Enterococcus faecium strains are commonly resistant to
vancomycin and β-
lactams. In addition, E. faecium often causes biofilm-associated
infections and these
infections are difficult to treat. In this context, we investigated the activity of dosing regimens using
daptomycin (DAP) (8, 10, 12, and 14 mg/kg of
body weight/day) alone and in combination with
ceftaroline (
CPT),
ampicillin (
AMP),
ertapenem (ERT), and
rifampin (RIF) against 2 clinical strains of biofilm-producing
vancomycin-resistant Enterococcus faecium (VREfm), namely, strains S447 and HOU503, in an in vitro biofilm model. HOU503 harbors common LiaS and LiaR substitutions, whereas S447 lacks mutations associated with the LiaFSR pathway. MIC results demonstrated that both strains were susceptible to DAP and resistant to
CPT,
AMP, ERT, and RIF. The 168-h pharmacokinetic/pharmacodynamic (PK/PD) CDC biofilm reactor models (simulating human
antibiotic exposures) were used with
titanium and
polyurethane coupons to evaluate the efficacy of
antibiotic combinations. DAP 12 and 14 achieved bactericidal activity against S447 but lacked such effect against HOU503. Addition of ERT and RIF enhanced DAP activity, allowing DAP 8 and 10 plus ERT or RIF to produce bactericidal activity against both strains at 168 h.
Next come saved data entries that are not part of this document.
Lemma listing_agree (d : path) (fs fs' : gmap path node) (p : path) :
  fs !! p = fs' !! p -> p ∈ listing E d fs -> p ∈ listing E d fs'.
Proof.
  intros Heq [Hp Hin]%list_elem_of_filter. apply list_elem_of_filter.
  split; [|done]. cbv beta in *.
  apply andb_prop_elim in Hp as [Hp1 Hp2]. apply andb_prop_intro.
  split; [|done]. apply bool_decide_unpack in Hp1 as [n Hn].
  apply bool_decide_pack. exists n. etrans; [symmetry; exact Heq|exact Hn].
Qed.

Lemma listing_below d fs p : p ∈ listing E d fs -> d `prefix_of` p.
Proof.
  intros [Hp _]%list_elem_of_filter. apply andb_prop_elim in Hp as [_ Hp].
  by apply bool_decide_unpack in Hp as [? _].
Qed.

(** A pass that returns [True] while the server accepts every transfer
    leaves every file under the managed directories in the index set. *)
Lemma pass_covers w w1 :
  accepts_transfers sftp_at -> index_outside cfg ->
  sync_files w = (Ret true, w1) -> all_synced E cfg w1.
Proof.
  intros Hacc Hout Hrun. unfold Sync.sync_files in Hrun.
  destruct (negb _); [discriminate|]. unfold bind at 1 in Hrun.
  destruct (_get_ssh_client sftp_at w) as [[[]|e] wa]; cbn in Hrun; try discriminate.
  unfold bind at 1 in Hrun.
  destruct (try_except _ _ _ wa) as [[[]|e] wb]; cbn in Hrun; try discriminate.
  unfold try_except in Hrun. unfold bind at 1 in Hrun.
  destruct (_ensure_remote_directories cfg sftp_at wb) as [[u|e] wc];
    cbn in Hrun; [|discriminate].
  unfold bind at 1 in Hrun. cbn [for_each] in Hrun. unfold bind at 1 in Hrun.
  pose proof (sync_dir_grows_aux := fun d rd w0 =>
    for_each_sync_one_grows d rd (listing E d (w_fs w0)) w0).
  match type of Hrun with context [bind (glob_all E ?d) _ wc] =>
    pose proof (sync_dir_grows_aux d (remote_recordings_dir cfg) wc) as Hg1;
    pose proof (inner_loop_records d (remote_recordings_dir cfg)
                  (listing E d (w_fs wc)) wc) as Hrec1 end.
  unfold bind at 1 in Hrun. unfold glob_all at 1 in Hrun. cbn in Hrun.
  destruct (for_each (listing E (local_recordings_dir cfg) (w_fs wc)) _ wc)
    as [[u1|e] wd] eqn:H1; cbn in Hrun; [|discriminate].
  unfold bind at 1 in Hrun.
  pose proof (sync_dir_grows_aux (local_gps_dir cfg) (remote_gps_dir cfg) wd) as Hg2.
  pose proof (inner_loop_records (local_gps_dir cfg) (remote_gps_dir cfg)
                (listing E (local_gps_dir cfg) (w_fs wd)) wd) as Hrec2.
  unfold bind at 1 in Hrun. unfold glob_all at 1 in Hrun. cbn in Hrun.
  destruct (for_each (listing E (local_gps_dir cfg) (w_fs wd)) _ wd)
    as [[u2|e] we] eqn:H2; cbn in Hrun; [|discriminate].
  injection Hrun as <-. destruct u1, u2. cbn in Hg1, Hg2.
  destruct Hg1 as [Hfs1 Hs1], Hg2 as [Hfs2 Hs2].
  intros dir p Hdir Hp Hf.
  assert (Hne : p <> sync_log_file cfg).
  { intros ->. apply (Hout dir Hdir). by eapply listing_below. }
  unfold managed_dirs in Hdir.
  apply elem_of_cons in Hdir as [->|Hdir]; [|apply list_elem_of_singleton in Hdir as ->].
  - apply Hs2. eapply (Hrec1 wd Hacc eq_refl p); [|done|].
    + eapply listing_agree; [|exact Hp]. by rewrite Hfs2, Hfs1.
    + by rewrite <- Hfs1, <- Hfs2.
  - eapply (Hrec2 we Hacc eq_refl p); [|done|].
    + eapply listing_agree; [|exact Hp]. by rewrite Hfs2.
    + by rewrite <- Hfs2.
Qed.
(** * go-odoo-connector: a shallow embedding of the Odoo XML-RPC client

    The Go package [odoo] is a thin layer between typed function calls and
    XML-RPC invocations.  This development embeds [config.go] and
    [connector.go] as monadic programs over an explicit world (the heap of
    [Connector] objects, the trace of observable effects, and the state of
    everything outside the process), and proves the contract of the package
    against that embedding. *)

From stdpp Require Import gmap strings pretty list.

Set Warnings "-register-all".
While DAP 8 and 10 plus
CPT improved killing, they did not reach bactericidal reduction against S447. Combination of
AMP,
CPT, ERT, or RIF resulted in enhanced and bactericidal activity for DAP against HOU503 at 168 h. Our data provide further support for the use of combinations of DAP with
AMP, ERT,
CPT, and RIF in
infections caused by biofilm producing VREfm. Further research involving DAP combinations against biofilm-producing enterococci is warranted.